能力を失った聖女は用済みですか?
前日、長時間かかった収穫から調理までの行程は、大人達の手伝いにより劇的に短縮された。
一回やっているからか、子供達も慣れたもの。
何も指示しなくとも自ら動き、先回りして作業をした。
短縮作業の結果、ルナシータが出来上がったのはちょうどお昼頃で、レグラザードの人達に配る時間を入れても、前日より随分時間が余ったのである。

一仕事終え、私達は王宮広間で昼食を取りながら休憩をした。
今日の昼食は、いつものライ麦パンを少しだけアレンジしたもの。
厨房の料理人さんに提案して作って貰った「ライ麦イモパン」である。
イモをさいの目切りにしてパン生地に練り込み焼き上げる、という簡単なものだけど、これがとても美味しかった。
ライ麦特有の固さの中に、食感の違う甘いイモが入っていて、なんとも言えない口当たりの絶品パンが出来上がったのである。

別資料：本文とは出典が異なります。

(** * Options analysis engine: payoff evaluator, strategy analyzer,
      Black-Scholes kernel and implied-volatility solver.

    Shallow embedding of [src/analysis/strategies.js] and
    [src/analysis/greeks.js].  JavaScript numbers are IEEE-754 binary64
    values; they are embedded as Rocq's primitive [float], whose
    operations are the same round-to-nearest-even binary64 operations, so
    every definition below evaluates to the very value the program
    computes. *)

From Stdlib Require Import ZArith Bool List String Lia.
From Stdlib Require Import Floats.
Import ListNotations.

Set Warnings "-inexact-float".

Local Open Scope float_scope.

(** ** JavaScript values used by the engine *)

Module JS.

(** Abrupt and normal completion of a call.  The engine contains no
    [throw]; the type is what lets a statement say so. *)
Inductive JSError : Type :=
| RangeError (message : string)
| TypeError (message : string)
| Error (message : string).

Inductive completion (A : Type) : Type :=
| Normal (value : A)
| Throw (exn : JSError).

Arguments Normal {A} value.
Arguments Throw {A} exn.

Definition bind {A B : Type} (c : completion A) (k : A -> completion B)
  : completion B :=
  match c with
  | Normal v => k v
  | Throw e => Throw e
  end.

Definition raises {A : Type} (c : completion A) : Prop :=
  exists e, c = Throw e.

Definition returns {A : Type} (c : completion A) : Prop :=
  exists v, c = Normal v.

(** [a === b] on numbers: NaN differs from itself, [+0 === -0]. *)
Definition strict_eq (a b : float) : bool := PrimFloat.eqb a b.

(** [a > b] and [a >= b]. *)
Definition gt (a b : float) : bool := PrimFloat.ltb b a.
Definition ge (a b : float) : bool := PrimFloat.leb b a.

(** The Number value of a non-negative integer (loop indices, lengths). *)
Definition of_Z (n : Z) : float :=
  match n with
  | Z0 => 0
  | Zpos _ => PrimFloat.of_uint63 (Uint63.of_Z n)
  | Zneg _ => - PrimFloat.of_uint63 (Uint63.of_Z (Z.opp n))
  end.

Definition of_nat (n : nat) : float := of_Z (Z.of_nat n).

Definition Math_abs (x : float) : float := PrimFloat.abs x.

Definition Math_sqrt (x : float) : float := PrimFloat.sqrt x.

Definition Math_PI : float := 3.141592653589793.

(** [Math.max(a, b)]: NaN if either argument is NaN, and [+0] counts as
    larger than [-0]. *)
Definition Math_max (a b : float) : float :=
  if PrimFloat.is_nan a || PrimFloat.is_nan b then nan
  else if PrimFloat.ltb a b then b
  else if PrimFloat.ltb b a then a
  else if PrimFloat.get_sign a then b else a.

(** [Math.round(x)]: the integer nearest to [x], ties towards
    +Infinity; NaN, the infinities and integers are returned
    unchanged, and a negative [x] that rounds to zero gives [-0]. *)
Definition Math_round (x : float) : float :=
  match Prim2SF x with
  | S754_finite s m e =>
      if (0 <=? e)%Z then x
      else
        let d := Z.pow 2 (Z.opp e) in
        let q := Z.div (Zpos m) d in
        let r := Z.modulo (Zpos m) d in
        if s then
          - of_Z (if (d <? 2 * r)%Z then q + 1 else q)%Z
        else
          of_Z (if (d <=? 2 * r)%Z then q + 1 else q)%Z
  | _ => x
  end.

(** A [Date] is represented by its time value: milliseconds since the
    epoch, NaN for an invalid date.  [d1 - d2] on dates subtracts the
    time values. *)
Definition Date : Type := float.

「いやぁ、もう、おイモ様々だなぁ。パンだけじゃ足りない腹も、イモが入ると満たされる。何か魔法がかかってるんじゃないかと思えるね」

イズールが目を細めて言った。
彼は、既にパンを平らげ、イモもちを堪能中だ。
沢山作ったイモもちも、次から次へと伸びてくる手に、あと僅かになっている。